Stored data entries
Lemma check_client_init_fields r c :
  len r = RANDOM_SIZE -> fits (client_init r c) ->
  check_client_init (client_init r c) = Ok c.
Proof.
  rewrite client_init_fields. intros Hr Hf.
  assert (Hb : fits (encode (ci_fields r c))) by fits_in Hf.
  assert (Hc : fits (encode (cc_fields c))) by fits_in Hb.
  unfold check_client_init. rewrite unwrap_fields by (done || wf_nums). cbn [try_bind].
  rewrite read_encoded by (done || wf_nums). cbn -[encode cc_fields cipher_commitment].
  rewrite cipher_commitment_fields by done. cbn -[encode cc_fields NEXT_PROTOCOL].
  rewrite Hr, Z.eqb_refl. by rewrite !bool_decide_true.
Qed.

Section Runs.
Context `{Ec} `{!EcLaws} `{Digest}.

(** What the server's checks leave to the client. *)
Lemma handle_server_init_fields c r k :
  len r = RANDOM_SIZE -> fits (server_init r k) ->
  handle_server_init c (server_init r k) =
  (let? peer := decode_public_key k in
   let? dhs := shared_secret (c_key c) peer in
   Ok (c_client_finished_msg c,
       mkHandshakeResult dhs (c_client_init_msg c) (server_init r k))).
Proof.
  intros Hr Hf. unfold handle_server_init. rewrite server_init_fields in *.
  assert (Hb : fits (encode (si_fields r k))) by fits_in Hf.
  rewrite unwrap_fields by (done || wf_nums). cbn [try_bind].
  rewrite read_encoded by (done || wf_nums). cbn -[encode msg_fields].
  rewrite Hr, Z.eqb_refl. by rewrite !bool_decide_true.
Qed.

Lemma handle_client_finished_fields s k :
  openssl_sha512 (client_finished k) = Some (s_commitment s) -> fits (client_finished k) ->
  handle_client_finished s (client_finished k) =
  (let? peer := decode_public_key k in
   let? dhs := shared_secret (s_key s) peer in
   Ok (mkHandshakeResult dhs (s_client_init_msg s) (s_server_init_msg s))).
Proof.
  intros Hh Hf. unfold handle_client_finished, sha512, stack. rewrite Hh. cbn [try_bind ok_or].
  rewrite bool_decide_true by done. cbn [negb]. rewrite client_finished_fields in *.
  assert (Hb : fits (encode (cf_fields k))) by fits_in Hf.
  rewrite unwrap_fields by (done || wf_nums). cbn [try_bind].
  rewrite first_bytes_read by (done || wf_nums). done.
Qed.

Lemma client_finished_len k : len k <= 200 -> fits (client_finished k).
Proof.
  intros Hk. rewrite client_finished_fields. unfold fits.
  pose proof (encode_len (msg_fields TYPE_CLIENT_FINISH (encode (cf_fields k)))) as E1.
  pose proof (encode_len (cf_fields k)) as E2.
  cbn -[encode] in E1, E2. unfold_ints. lia.
Qed.

Lemma client_init_len r c : len r <= 32 -> len c <= 64 -> fits (client_init r c).
Proof.
  intros Hr Hc. rewrite client_init_fields. unfold fits.
  pose proof (encode_len (msg_fields TYPE_CLIENT_INIT (encode (ci_fields r c)))) as E1.
  pose proof (encode_len (ci_fields r c)) as E2.
  pose proof (encode_len (cc_fields c)) as E3.
  assert (Hn : len NEXT_PROTOCOL = 23) by done.
  cbn -[encode cc_fields NEXT_PROTOCOL] in E1, E2, E3. cbn [cc_fields fields_cost] in E3.
  unfold_ints. lia.
Qed.

Lemma server_init_len r k : len r <= 32 -> len k <= 200 -> fits (server_init r k).
Proof.
  intros Hr Hc. rewrite server_init_fields. unfold fits.
  pose proof (encode_len (msg_fields TYPE_SERVER_INIT (encode (si_fields r k)))) as E1.
  pose proof (encode_len (si_fields r k)) as E2.
  cbn -[encode] in E1, E2. unfold_ints. lia.
Qed.

(** What a successful [start] holds. *)
Lemma start_Ok g c ci g' :
  start g = (Ok (c, ci), g') ->
  exists k h r,
    encode_public_key (c_key c) = Ok k /\
    c_client_finished_msg c = client_finished k /\
    openssl_sha512 (client_finished k) = Some h /\
    ci = client_init r h /\ c_client_init_msg c = ci /\
    exists g1, rand_bytes RANDOM_SIZE g1 = (Some r, g').
Proof.
  unfold start. destruct (generate_keypair g) as [[key|] g1]; [|done].
  destruct (encode_public_key key) as [k|] eqn:Hk; [|done]. cbn [try_bind].
  unfold sha512, stack. destruct (openssl_sha512 (client_finished k)) as [h|] eqn:Hh; [|done].
  cbn [try_bind ok_or]. unfold random_bytes, stack.
  destruct (rand_bytes RANDOM_SIZE g1) as [[r|] g2] eqn:Hr; cbn [try_bind ok_or]; [|done].
  intros [= <- <- <-]. exists k, h, r. eauto 10.
Qed.
End Runs.

Lemma is_nonce_true o : is_nonce o = true -> exists r, o = Some r /\ len r = 32.
Proof. destruct o as [r|]; [|done]. cbn. intros H%Z.eqb_eq. eauto. Qed.

(** *** What was read, on any message *)

(** The ServerInit loop keeps the last occurrence of each of its fields. *)
Lemma server_init_read fs :
  fold_left server_init_step fs (mkServerInit None None None None) =
  mkServerInit (last_varint SI_VERSION fs) (last_bytes SI_RANDOM fs)
    (last_varint SI_CIPHER fs) (last_bytes SI_PUBLIC_KEY fs).
Proof.
  induction fs as [|f fs IH] using rev_ind; [done|].
  rewrite fold_left_app, IH, !last_varint_snoc, !last_bytes_snoc. destruct f as [n v|n b]; cbn.
  - destruct (Z.eqb_spec n SI_VERSION) as [->|]; [done|]. by destruct (n =? SI_CIPHER).
  - destruct (Z.eqb_spec n SI_RANDOM) as [->|]; [done|]. by destruct (n =? SI_PUBLIC_KEY).
Qed.

Lemma run_pure {S} (g : S -> Field -> S) m s s' :
  run_fields (E := Error) (fun s f => Ok (g s f)) m s = Ok s' ->
  snd m = None /\ s' = fold_left g (fst m) s.
Proof.
  unfold run_fields. rewrite fold_fields_Ok. cbn. destruct (snd m); [done|].
  by intros <-%Ok_inj.
Qed.

Lemma envelope_read fs :
  fold_left envelope_step fs (None, None) = (last_varint MSG_TYPE fs, last_bytes MSG_DATA fs).
Proof.
  induction fs as [|f fs IH] using rev_ind; [done|].
  rewrite fold_left_app, IH, last_varint_snoc, last_bytes_snoc. destruct f as [n v|n b]; cbn.
  - by destruct (n =? MSG_TYPE).
  - by destruct (n =? MSG_DATA).
Qed.

(** A message [unwrap] accepts is well formed to its end and has the expected type. *)
Lemma unwrap_Ok bytes expect data :
  fits bytes -> unwrap bytes expect = Ok data ->
  snd (fields_of bytes) = None /\ last_varint MSG_TYPE (fst (fields_of bytes)) = Some expect /\
  last_bytes MSG_DATA (fst (fields_of bytes)) = Some data.
Proof.
  intros Hf. unfold unwrap. rewrite for_each_field_grammar by done.
  intros (o & Ho & H)%try_bind_Ok.
  apply run_pure in Ho as [He ->]. rewrite envelope_read in H. split; [done|].
  destruct (last_varint MSG_TYPE _) as [t|]; [|done].
  destruct (Z.eqb_spec t expect) as [Ht|]; [subst t|by destruct (t =? TYPE_ALERT)].
  split; [done|]. by destruct (last_bytes MSG_DATA _); [apply Ok_inj in H as ->|].
Qed.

WHAT IS REQUIRED
Taking care to match every character, output all of the entries above.

ANSWER TO THIS PROBLEM
Lemma check_client_init_fields r c :
  len r = RANDOM_SIZE -> fits (client_init r c) ->
  check_client_init (client_init r c) = Ok c.
Proof.
  rewrite client_init_fields. intros Hr Hf.
  assert (Hb : fits (encode (ci_fields r c))) by fits_in Hf.
  assert (Hc : fits (encode (cc_fields c))) by fits_in Hb.
  unfold check_client_init. rewrite unwrap_fields by (done || wf_nums). cbn [try_bind].
  rewrite read_encoded by (done || wf_nums). cbn -[encode cc_fields cipher_commitment].
  rewrite cipher_commitment_fields by done. cbn -[encode cc_fields NEXT_PROTOCOL].
  rewrite Hr, Z.eqb_refl. by rewrite !bool_decide_true.
Qed.

Section Runs.
Context `{Ec} `{!EcLaws} `{Digest}.

(** What the server's checks leave to the client. *)
Lemma handle_server_init_fields c r k :
  len r = RANDOM_SIZE -> fits (server_init r k) ->
  handle_server_init c (server_init r k) =
  (let? peer := decode_public_key k in
   let? dhs := shared_secret (c_key c) peer in
   Ok (c_client_finished_msg c,
       mkHandshakeResult dhs (c_client_init_msg c) (server_init r k))).
Proof.
  intros Hr Hf. unfold handle_server_init. rewrite server_init_fields in *.
  assert (Hb : fits (encode (si_fields r k))) by fits_in Hf.
  rewrite unwrap_fields by (done || wf_nums). cbn [try_bind].
  rewrite read_encoded by (done || wf_nums). cbn -[encode msg_fields].
  rewrite Hr, Z.eqb_refl. by rewrite !bool_decide_true.
Qed.

Lemma handle_client_finished_fields s k :
  openssl_sha512 (client_finished k) = Some (s_commitment s) -> fits (client_finished k) ->
  handle_client_finished s (client_finished k) =
  (let? peer := decode_public_key k in
   let? dhs := shared_secret (s_key s) peer in
   Ok (mkHandshakeResult dhs (s_client_init_msg s) (s_server_init_msg s))).
Proof.
  intros Hh Hf. unfold handle_client_finished, sha512, stack. rewrite Hh. cbn [try_bind ok_or].
  rewrite bool_decide_true by done. cbn [negb]. rewrite client_finished_fields in *.
  assert (Hb : fits (encode (cf_fields k))) by fits_in Hf.
  rewrite unwrap_fields by (done || wf_nums). cbn [try_bind].
  rewrite first_bytes_read by (done || wf_nums). done.
Qed.

Lemma client_finished_len k : len k <= 200 -> fits (client_finished k).
Proof.
  intros Hk. rewrite client_finished_fields. unfold fits.
  pose proof (encode_len (msg_fields TYPE_CLIENT_FINISH (encode (cf_fields k)))) as E1.
  pose proof (encode_len (cf_fields k)) as E2.
  cbn -[encode] in E1, E2. unfold_ints. lia.
Qed.

Lemma client_init_len r c : len r <= 32 -> len c <= 64 -> fits (client_init r c).
Proof.
  intros Hr Hc. rewrite client_init_fields. unfold fits.
  pose proof (encode_len (msg_fields TYPE_CLIENT_INIT (encode (ci_fields r c)))) as E1.
  pose proof (encode_len (ci_fields r c)) as E2.
  pose proof (encode_len (cc_fields c)) as E3.
  assert (Hn : len NEXT_PROTOCOL = 23) by done.
  cbn -[encode cc_fields NEXT_PROTOCOL] in E1, E2, E3. cbn [cc_fields fields_cost] in E3.
  unfold_ints. lia.
Qed.

Lemma server_init_len r k : len r <= 32 -> len k <= 200 -> fits (server_init r k).
Proof.
  intros Hr Hc. rewrite server_init_fields. unfold fits.
  pose proof (encode_len (msg_fields TYPE_SERVER_INIT (encode (si_fields r k)))) as E1.
  pose proof (encode_len (si_fields r k)) as E2.
  cbn -[encode] in E1, E2. unfold_ints. lia.
Qed.

(** What a successful [start] holds. *)
Lemma start_Ok g c ci g' :
  start g = (Ok (c, ci), g') ->
  exists k h r,
    encode_public_key (c_key c) = Ok k /\
    c_client_finished_msg c = client_finished k /\
    openssl_sha512 (client_finished k) = Some h /\
    ci = client_init r h /\ c_client_init_msg c = ci /\
    exists g1, rand_bytes RANDOM_SIZE g1 = (Some r, g').
Proof.
  unfold start. destruct (generate_keypair g) as [[key|] g1]; [|done].
  destruct (encode_public_key key) as [k|] eqn:Hk; [|done]. cbn [try_bind].
  unfold sha512, stack. destruct (openssl_sha512 (client_finished k)) as [h|] eqn:Hh; [|done].
  cbn [try_bind ok_or]. unfold random_bytes, stack.
  destruct (rand_bytes RANDOM_SIZE g1) as [[r|] g2] eqn:Hr; cbn [try_bind ok_or]; [|done].
  intros [= <- <- <-]. exists k, h, r. eauto 10.
Qed.
End Runs.

Lemma is_nonce_true o : is_nonce o = true -> exists r, o = Some r /\ len r = 32.
Proof. destruct o as [r|]; [|done]. cbn. intros H%Z.eqb_eq. eauto. Qed.

(** *** What was read, on any message *)

(** The ServerInit loop keeps the last occurrence of each of its fields. *)
Lemma server_init_read fs :
  fold_left server_init_step fs (mkServerInit None None None None) =
  mkServerInit (last_varint SI_VERSION fs) (last_bytes SI_RANDOM fs)
    (last_varint SI_CIPHER fs) (last_bytes SI_PUBLIC_KEY fs).
Proof.
  induction fs as [|f fs IH] using rev_ind; [done|].
  rewrite fold_left_app, IH, !last_varint_snoc, !last_bytes_snoc. destruct f as [n v|n b]; cbn.
  - destruct (Z.eqb_spec n SI_VERSION) as [->|]; [done|]. by destruct (n =? SI_CIPHER).
  - destruct (Z.eqb_spec n SI_RANDOM) as [->|]; [done|]. by destruct (n =? SI_PUBLIC_KEY).
Qed.

Lemma run_pure {S} (g : S -> Field -> S) m s s' :
  run_fields (E := Error) (fun s f => Ok (g s f)) m s = Ok s' ->
  snd m = None /\ s' = fold_left g (fst m) s.
Proof.
  unfold run_fields. rewrite fold_fields_Ok. cbn. destruct (snd m); [done|].
  by intros <-%Ok_inj.
Qed.

Lemma envelope_read fs :
  fold_left envelope_step fs (None, None) = (last_varint MSG_TYPE fs, last_bytes MSG_DATA fs).
Proof.
  induction fs as [|f fs IH] using rev_ind; [done|].
  rewrite fold_left_app, IH, last_varint_snoc, last_bytes_snoc. destruct f as [n v|n b]; cbn.
  - by destruct (n =? MSG_TYPE).
  - by destruct (n =? MSG_DATA).
Qed.

(** A message [unwrap] accepts is well formed to its end and has the expected type. *)
Lemma unwrap_Ok bytes expect data :
  fits bytes -> unwrap bytes expect = Ok data ->
  snd (fields_of bytes) = None /\ last_varint MSG_TYPE (fst (fields_of bytes)) = Some expect /\
  last_bytes MSG_DATA (fst (fields_of bytes)) = Some data.
Proof.
  intros Hf. unfold unwrap. rewrite for_each_field_grammar by done.
  intros (o & Ho & H)%try_bind_Ok.
  apply run_pure in Ho as [He ->]. rewrite envelope_read in H. split; [done|].
  destruct (last_varint MSG_TYPE _) as [t|]; [|done].
  destruct (Z.eqb_spec t expect) as [Ht|]; [subst t|by destruct (t =? TYPE_ALERT)].
  split; [done|]. by destruct (last_bytes MSG_DATA _); [apply Ok_inj in H as ->|].
Qed.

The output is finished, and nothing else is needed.